BEGIN Supplied material

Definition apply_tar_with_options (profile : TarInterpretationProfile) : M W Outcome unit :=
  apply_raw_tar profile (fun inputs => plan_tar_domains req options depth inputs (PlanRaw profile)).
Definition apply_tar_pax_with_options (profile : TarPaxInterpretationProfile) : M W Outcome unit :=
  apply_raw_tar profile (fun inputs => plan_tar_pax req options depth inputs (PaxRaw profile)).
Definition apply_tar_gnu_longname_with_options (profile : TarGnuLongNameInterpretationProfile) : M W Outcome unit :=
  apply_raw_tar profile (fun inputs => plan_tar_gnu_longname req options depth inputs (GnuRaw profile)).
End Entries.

END Supplied material
BEGIN Supplied material

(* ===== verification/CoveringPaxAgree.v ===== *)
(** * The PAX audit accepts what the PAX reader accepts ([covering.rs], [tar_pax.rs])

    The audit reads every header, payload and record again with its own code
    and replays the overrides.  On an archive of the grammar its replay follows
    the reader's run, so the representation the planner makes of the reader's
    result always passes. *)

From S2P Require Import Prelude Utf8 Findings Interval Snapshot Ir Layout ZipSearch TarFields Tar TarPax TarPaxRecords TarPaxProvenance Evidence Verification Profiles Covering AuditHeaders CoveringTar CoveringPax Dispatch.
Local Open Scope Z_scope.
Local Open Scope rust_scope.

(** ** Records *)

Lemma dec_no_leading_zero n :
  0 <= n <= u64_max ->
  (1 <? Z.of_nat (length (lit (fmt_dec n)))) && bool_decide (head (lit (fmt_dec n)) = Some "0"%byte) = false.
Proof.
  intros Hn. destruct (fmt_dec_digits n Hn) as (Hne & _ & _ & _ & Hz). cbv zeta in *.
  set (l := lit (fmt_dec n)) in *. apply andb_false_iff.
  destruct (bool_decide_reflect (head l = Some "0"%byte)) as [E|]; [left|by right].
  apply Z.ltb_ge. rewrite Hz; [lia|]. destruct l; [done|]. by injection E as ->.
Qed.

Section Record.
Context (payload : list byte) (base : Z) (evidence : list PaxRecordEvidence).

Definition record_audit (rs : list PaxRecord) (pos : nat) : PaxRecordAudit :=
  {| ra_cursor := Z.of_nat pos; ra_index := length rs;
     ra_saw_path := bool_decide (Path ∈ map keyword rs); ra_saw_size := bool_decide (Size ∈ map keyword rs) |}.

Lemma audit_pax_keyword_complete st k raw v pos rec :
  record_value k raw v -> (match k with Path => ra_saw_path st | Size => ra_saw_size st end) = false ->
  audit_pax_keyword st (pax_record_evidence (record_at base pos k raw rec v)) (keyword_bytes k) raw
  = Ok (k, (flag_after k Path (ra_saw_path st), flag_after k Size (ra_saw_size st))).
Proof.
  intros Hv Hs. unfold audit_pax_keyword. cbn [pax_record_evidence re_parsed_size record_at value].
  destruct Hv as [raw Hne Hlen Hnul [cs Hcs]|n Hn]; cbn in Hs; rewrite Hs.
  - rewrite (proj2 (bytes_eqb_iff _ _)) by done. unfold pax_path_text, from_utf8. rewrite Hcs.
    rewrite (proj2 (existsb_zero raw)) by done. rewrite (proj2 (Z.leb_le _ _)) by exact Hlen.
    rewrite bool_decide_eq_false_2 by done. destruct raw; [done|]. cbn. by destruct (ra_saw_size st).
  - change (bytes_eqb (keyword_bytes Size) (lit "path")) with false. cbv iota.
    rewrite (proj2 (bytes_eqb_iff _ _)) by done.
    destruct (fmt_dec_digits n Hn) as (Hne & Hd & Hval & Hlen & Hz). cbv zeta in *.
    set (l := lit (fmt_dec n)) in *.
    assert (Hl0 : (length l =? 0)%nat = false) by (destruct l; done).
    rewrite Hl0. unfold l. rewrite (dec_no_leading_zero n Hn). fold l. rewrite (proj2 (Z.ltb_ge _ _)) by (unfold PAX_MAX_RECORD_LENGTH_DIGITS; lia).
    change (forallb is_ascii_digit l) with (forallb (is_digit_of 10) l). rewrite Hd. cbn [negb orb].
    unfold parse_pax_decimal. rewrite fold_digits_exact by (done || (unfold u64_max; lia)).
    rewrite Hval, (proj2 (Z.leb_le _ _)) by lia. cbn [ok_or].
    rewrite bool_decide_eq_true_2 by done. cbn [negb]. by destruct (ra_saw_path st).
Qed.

END Supplied material

Task objective
Beginning with the line containing "Definition record_audit (rs" and ending with the line containing "rewrite (proj2 (existsb_zero", extract those lines exactly from the listing above, and only those.

The completed task
Definition record_audit (rs : list PaxRecord) (pos : nat) : PaxRecordAudit :=
  {| ra_cursor := Z.of_nat pos; ra_index := length rs;
     ra_saw_path := bool_decide (Path ∈ map keyword rs); ra_saw_size := bool_decide (Size ∈ map keyword rs) |}.

Lemma audit_pax_keyword_complete st k raw v pos rec :
  record_value k raw v -> (match k with Path => ra_saw_path st | Size => ra_saw_size st end) = false ->
  audit_pax_keyword st (pax_record_evidence (record_at base pos k raw rec v)) (keyword_bytes k) raw
  = Ok (k, (flag_after k Path (ra_saw_path st), flag_after k Size (ra_saw_size st))).
Proof.
  intros Hv Hs. unfold audit_pax_keyword. cbn [pax_record_evidence re_parsed_size record_at value].
  destruct Hv as [raw Hne Hlen Hnul [cs Hcs]|n Hn]; cbn in Hs; rewrite Hs.
  - rewrite (proj2 (bytes_eqb_iff _ _)) by done. unfold pax_path_text, from_utf8. rewrite Hcs.
    rewrite (proj2 (existsb_zero raw)) by done. rewrite (proj2 (Z.leb_le _ _)) by exact Hlen.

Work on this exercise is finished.